Assignment: Set down, character for character, everything in the records below from the line holding "intros Hm. revert m Hm j." down to the line holding "Variable home : K → Z.", and no other line.
---
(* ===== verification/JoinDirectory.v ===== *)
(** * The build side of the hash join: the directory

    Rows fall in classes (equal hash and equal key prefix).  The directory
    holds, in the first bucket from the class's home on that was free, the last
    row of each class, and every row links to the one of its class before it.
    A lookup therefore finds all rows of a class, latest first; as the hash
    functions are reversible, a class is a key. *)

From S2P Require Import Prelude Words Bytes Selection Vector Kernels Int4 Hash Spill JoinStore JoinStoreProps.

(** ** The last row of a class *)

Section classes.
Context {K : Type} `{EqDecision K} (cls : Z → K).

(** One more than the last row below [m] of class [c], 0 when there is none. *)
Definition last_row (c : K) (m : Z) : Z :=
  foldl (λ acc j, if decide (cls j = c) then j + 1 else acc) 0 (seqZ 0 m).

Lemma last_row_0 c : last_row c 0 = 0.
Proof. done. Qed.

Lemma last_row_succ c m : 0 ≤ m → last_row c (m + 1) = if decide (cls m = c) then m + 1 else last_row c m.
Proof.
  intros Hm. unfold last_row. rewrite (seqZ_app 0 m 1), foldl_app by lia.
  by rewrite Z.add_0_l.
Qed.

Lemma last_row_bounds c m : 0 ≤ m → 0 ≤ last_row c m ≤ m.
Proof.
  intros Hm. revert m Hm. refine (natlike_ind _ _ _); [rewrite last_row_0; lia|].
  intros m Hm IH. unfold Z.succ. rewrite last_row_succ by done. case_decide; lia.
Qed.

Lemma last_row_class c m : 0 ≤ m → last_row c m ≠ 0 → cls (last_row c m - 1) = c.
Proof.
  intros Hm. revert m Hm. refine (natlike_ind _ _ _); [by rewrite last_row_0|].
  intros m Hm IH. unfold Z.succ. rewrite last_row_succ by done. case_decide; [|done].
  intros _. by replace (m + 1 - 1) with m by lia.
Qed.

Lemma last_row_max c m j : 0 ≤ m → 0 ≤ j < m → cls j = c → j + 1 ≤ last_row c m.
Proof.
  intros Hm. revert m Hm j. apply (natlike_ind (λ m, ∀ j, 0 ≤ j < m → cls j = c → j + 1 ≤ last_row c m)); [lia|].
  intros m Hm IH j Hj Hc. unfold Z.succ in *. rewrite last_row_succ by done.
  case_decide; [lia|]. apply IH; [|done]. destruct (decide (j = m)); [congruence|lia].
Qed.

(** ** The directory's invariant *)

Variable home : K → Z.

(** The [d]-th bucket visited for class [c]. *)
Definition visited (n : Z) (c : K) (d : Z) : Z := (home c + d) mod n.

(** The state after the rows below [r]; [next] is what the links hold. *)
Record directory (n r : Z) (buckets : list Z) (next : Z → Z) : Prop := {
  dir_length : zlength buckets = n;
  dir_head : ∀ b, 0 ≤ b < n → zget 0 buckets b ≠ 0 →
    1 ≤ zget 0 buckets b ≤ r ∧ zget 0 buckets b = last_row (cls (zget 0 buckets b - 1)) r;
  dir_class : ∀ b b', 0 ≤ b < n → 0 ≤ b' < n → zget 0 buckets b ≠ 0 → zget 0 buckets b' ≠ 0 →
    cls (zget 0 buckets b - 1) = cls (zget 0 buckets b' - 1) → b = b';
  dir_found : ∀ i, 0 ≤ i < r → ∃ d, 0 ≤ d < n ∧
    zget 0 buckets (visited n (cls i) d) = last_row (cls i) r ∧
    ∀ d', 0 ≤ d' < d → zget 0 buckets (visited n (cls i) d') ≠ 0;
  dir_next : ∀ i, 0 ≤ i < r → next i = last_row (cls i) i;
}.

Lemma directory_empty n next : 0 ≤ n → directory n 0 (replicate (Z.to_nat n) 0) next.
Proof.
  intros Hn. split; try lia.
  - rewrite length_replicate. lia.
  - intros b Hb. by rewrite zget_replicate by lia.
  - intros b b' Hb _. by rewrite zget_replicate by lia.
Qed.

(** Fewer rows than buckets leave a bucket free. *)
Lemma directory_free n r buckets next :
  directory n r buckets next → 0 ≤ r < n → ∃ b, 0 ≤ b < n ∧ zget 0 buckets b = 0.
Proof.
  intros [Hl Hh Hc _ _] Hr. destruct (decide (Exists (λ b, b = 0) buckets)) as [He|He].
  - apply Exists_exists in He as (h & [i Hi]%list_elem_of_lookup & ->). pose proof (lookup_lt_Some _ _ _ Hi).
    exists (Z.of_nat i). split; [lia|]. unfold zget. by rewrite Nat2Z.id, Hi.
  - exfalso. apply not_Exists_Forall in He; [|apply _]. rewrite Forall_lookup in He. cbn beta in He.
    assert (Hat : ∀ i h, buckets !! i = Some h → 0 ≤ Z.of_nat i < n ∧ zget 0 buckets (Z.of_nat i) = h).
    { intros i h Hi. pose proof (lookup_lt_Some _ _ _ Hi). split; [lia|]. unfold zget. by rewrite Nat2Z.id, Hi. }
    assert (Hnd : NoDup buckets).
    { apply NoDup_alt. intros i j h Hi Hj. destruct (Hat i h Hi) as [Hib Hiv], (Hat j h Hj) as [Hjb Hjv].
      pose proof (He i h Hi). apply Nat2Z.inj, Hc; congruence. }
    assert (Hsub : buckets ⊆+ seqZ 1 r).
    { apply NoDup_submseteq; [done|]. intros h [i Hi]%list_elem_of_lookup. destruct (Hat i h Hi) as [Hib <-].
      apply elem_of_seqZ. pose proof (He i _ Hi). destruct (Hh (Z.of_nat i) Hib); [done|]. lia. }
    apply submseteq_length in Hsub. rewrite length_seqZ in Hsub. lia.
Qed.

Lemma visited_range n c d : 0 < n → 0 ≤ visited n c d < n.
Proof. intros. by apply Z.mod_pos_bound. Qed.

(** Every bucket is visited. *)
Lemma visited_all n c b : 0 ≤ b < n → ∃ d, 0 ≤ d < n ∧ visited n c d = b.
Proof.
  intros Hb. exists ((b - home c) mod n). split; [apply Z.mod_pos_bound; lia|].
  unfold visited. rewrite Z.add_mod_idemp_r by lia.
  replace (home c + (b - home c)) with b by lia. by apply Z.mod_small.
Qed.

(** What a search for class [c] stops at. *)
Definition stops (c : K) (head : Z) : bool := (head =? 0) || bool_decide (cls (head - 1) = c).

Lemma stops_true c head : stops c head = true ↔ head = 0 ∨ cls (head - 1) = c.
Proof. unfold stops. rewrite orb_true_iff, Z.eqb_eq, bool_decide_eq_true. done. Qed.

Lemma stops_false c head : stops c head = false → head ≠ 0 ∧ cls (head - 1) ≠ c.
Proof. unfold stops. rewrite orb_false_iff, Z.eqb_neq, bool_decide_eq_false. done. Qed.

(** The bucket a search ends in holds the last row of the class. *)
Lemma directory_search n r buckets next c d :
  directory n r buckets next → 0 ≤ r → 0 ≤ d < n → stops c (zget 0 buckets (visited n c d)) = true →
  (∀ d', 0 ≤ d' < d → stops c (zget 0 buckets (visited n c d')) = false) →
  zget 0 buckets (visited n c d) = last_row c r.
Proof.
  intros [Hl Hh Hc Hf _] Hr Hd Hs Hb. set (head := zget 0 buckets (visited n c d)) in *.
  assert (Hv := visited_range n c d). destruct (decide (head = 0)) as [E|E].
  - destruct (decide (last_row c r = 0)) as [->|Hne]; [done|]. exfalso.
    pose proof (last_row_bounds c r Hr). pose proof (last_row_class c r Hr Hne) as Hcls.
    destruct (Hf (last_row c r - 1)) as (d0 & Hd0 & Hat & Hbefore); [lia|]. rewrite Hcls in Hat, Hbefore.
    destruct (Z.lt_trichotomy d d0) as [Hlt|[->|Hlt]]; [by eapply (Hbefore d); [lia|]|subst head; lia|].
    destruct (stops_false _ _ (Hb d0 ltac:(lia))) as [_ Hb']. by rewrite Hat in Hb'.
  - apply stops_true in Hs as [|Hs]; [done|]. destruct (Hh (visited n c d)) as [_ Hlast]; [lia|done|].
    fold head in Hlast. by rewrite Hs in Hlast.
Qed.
---
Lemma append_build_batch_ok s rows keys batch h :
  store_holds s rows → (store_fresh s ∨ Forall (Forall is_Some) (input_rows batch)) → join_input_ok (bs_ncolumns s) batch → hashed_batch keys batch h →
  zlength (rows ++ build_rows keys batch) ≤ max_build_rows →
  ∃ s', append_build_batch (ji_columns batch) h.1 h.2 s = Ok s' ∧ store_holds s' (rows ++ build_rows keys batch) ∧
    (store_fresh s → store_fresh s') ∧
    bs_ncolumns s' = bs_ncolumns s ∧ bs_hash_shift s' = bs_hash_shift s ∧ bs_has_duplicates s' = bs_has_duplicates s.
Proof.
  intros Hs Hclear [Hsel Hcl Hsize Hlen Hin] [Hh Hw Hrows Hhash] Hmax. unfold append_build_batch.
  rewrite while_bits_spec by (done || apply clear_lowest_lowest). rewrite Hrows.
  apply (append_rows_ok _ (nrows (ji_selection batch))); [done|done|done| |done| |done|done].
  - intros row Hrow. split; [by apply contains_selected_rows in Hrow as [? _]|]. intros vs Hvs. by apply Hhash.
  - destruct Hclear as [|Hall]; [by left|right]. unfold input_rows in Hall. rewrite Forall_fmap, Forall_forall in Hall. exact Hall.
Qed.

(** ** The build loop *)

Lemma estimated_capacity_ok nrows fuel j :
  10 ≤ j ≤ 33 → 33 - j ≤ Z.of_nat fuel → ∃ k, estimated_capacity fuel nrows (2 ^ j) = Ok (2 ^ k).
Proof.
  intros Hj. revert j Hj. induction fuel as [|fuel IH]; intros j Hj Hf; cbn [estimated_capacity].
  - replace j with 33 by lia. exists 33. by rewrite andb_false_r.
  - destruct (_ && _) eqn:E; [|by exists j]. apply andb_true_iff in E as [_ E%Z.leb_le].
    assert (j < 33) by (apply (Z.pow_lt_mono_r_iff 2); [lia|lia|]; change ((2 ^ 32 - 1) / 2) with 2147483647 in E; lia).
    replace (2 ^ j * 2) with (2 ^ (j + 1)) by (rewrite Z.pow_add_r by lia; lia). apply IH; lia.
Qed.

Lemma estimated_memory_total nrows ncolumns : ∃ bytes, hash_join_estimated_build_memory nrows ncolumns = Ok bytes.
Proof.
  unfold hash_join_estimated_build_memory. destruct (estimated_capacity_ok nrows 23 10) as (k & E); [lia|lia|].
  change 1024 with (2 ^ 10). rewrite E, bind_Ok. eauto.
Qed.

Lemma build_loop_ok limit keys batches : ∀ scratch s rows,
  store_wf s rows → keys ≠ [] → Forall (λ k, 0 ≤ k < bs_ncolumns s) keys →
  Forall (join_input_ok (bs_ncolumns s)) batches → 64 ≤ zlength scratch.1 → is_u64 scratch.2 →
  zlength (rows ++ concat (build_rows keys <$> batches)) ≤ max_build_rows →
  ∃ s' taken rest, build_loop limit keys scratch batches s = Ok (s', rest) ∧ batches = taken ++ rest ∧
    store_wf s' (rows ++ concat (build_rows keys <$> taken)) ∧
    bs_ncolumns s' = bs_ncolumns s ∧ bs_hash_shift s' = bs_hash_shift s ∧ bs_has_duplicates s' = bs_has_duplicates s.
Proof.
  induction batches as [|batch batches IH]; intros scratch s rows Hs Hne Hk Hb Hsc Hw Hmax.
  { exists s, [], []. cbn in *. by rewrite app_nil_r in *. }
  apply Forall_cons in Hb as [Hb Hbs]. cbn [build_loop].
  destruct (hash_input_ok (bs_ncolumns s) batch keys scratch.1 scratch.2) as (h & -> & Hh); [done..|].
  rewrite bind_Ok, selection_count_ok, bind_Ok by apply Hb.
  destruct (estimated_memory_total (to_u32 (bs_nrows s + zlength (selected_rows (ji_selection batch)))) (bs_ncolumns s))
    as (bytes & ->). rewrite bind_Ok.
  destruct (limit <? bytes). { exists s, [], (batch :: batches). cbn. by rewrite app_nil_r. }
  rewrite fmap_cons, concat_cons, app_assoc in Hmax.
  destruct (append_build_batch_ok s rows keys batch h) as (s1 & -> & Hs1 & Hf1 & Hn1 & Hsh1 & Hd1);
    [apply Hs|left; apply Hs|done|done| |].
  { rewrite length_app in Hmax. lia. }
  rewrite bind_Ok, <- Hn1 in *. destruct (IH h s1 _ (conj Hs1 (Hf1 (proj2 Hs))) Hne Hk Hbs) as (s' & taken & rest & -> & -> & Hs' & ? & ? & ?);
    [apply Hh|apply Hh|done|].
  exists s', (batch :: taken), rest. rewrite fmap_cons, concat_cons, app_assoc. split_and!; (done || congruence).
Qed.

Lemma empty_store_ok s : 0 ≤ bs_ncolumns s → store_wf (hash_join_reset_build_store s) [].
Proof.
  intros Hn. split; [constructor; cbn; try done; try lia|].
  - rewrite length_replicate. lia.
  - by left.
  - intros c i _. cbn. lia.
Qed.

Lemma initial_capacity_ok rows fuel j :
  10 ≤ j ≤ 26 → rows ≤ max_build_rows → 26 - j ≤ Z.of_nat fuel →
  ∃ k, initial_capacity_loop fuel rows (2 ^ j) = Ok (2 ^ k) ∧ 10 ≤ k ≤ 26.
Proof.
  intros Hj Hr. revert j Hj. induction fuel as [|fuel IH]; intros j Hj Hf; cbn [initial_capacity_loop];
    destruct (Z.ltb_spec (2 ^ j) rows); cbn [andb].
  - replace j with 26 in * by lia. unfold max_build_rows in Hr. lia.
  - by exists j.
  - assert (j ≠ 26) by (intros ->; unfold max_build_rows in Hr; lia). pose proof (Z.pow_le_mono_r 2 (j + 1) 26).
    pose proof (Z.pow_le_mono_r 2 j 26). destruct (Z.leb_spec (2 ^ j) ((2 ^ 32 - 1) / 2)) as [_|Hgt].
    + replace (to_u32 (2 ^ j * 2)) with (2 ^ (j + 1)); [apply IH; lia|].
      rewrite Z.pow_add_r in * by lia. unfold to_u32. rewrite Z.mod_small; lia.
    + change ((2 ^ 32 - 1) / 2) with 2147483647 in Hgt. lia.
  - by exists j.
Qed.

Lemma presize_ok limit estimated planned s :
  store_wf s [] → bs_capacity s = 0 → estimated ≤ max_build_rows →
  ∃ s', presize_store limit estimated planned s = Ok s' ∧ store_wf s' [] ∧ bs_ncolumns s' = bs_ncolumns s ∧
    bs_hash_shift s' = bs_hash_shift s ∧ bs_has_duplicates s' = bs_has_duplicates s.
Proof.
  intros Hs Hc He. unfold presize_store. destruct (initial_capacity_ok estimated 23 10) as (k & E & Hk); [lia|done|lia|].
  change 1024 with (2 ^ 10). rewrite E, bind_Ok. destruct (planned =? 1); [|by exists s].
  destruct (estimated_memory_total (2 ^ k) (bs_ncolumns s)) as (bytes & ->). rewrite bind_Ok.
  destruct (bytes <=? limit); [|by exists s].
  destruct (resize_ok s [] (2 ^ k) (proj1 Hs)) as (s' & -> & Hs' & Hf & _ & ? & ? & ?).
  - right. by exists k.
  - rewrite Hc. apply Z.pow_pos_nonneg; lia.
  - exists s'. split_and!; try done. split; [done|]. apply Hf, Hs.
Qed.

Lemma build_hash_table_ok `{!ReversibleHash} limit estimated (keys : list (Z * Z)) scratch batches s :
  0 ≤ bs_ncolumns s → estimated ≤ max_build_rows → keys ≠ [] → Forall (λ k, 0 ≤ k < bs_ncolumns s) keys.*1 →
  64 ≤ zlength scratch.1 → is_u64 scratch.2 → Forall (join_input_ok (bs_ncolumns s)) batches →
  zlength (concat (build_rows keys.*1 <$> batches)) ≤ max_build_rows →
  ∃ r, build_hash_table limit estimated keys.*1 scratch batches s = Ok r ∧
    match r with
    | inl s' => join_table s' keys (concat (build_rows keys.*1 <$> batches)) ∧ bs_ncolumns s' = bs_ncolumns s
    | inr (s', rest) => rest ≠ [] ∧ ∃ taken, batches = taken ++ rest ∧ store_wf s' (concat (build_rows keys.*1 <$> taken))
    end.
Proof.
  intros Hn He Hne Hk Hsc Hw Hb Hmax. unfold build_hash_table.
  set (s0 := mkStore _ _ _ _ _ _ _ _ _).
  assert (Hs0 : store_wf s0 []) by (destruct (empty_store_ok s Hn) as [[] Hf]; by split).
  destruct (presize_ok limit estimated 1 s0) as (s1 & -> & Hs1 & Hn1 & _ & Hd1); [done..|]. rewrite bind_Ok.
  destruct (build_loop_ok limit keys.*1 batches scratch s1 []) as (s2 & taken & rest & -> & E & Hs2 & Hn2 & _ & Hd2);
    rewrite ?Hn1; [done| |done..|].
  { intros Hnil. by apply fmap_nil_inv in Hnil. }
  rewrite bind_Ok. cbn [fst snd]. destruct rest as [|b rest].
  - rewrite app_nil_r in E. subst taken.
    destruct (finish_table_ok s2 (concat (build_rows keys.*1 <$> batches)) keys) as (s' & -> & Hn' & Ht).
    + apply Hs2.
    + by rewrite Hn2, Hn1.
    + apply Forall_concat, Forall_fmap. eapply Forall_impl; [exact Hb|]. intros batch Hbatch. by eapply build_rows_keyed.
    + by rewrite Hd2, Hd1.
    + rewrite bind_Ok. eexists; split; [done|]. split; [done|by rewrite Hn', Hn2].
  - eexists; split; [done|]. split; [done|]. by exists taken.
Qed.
---
Output:
  intros Hm. revert m Hm j. apply (natlike_ind (λ m, ∀ j, 0 ≤ j < m → cls j = c → j + 1 ≤ last_row c m)); [lia|].
  intros m Hm IH j Hj Hc. unfold Z.succ in *. rewrite last_row_succ by done.
  case_decide; [lia|]. apply IH; [|done]. destruct (decide (j = m)); [congruence|lia].
Qed.

(** ** The directory's invariant *)

Variable home : K → Z.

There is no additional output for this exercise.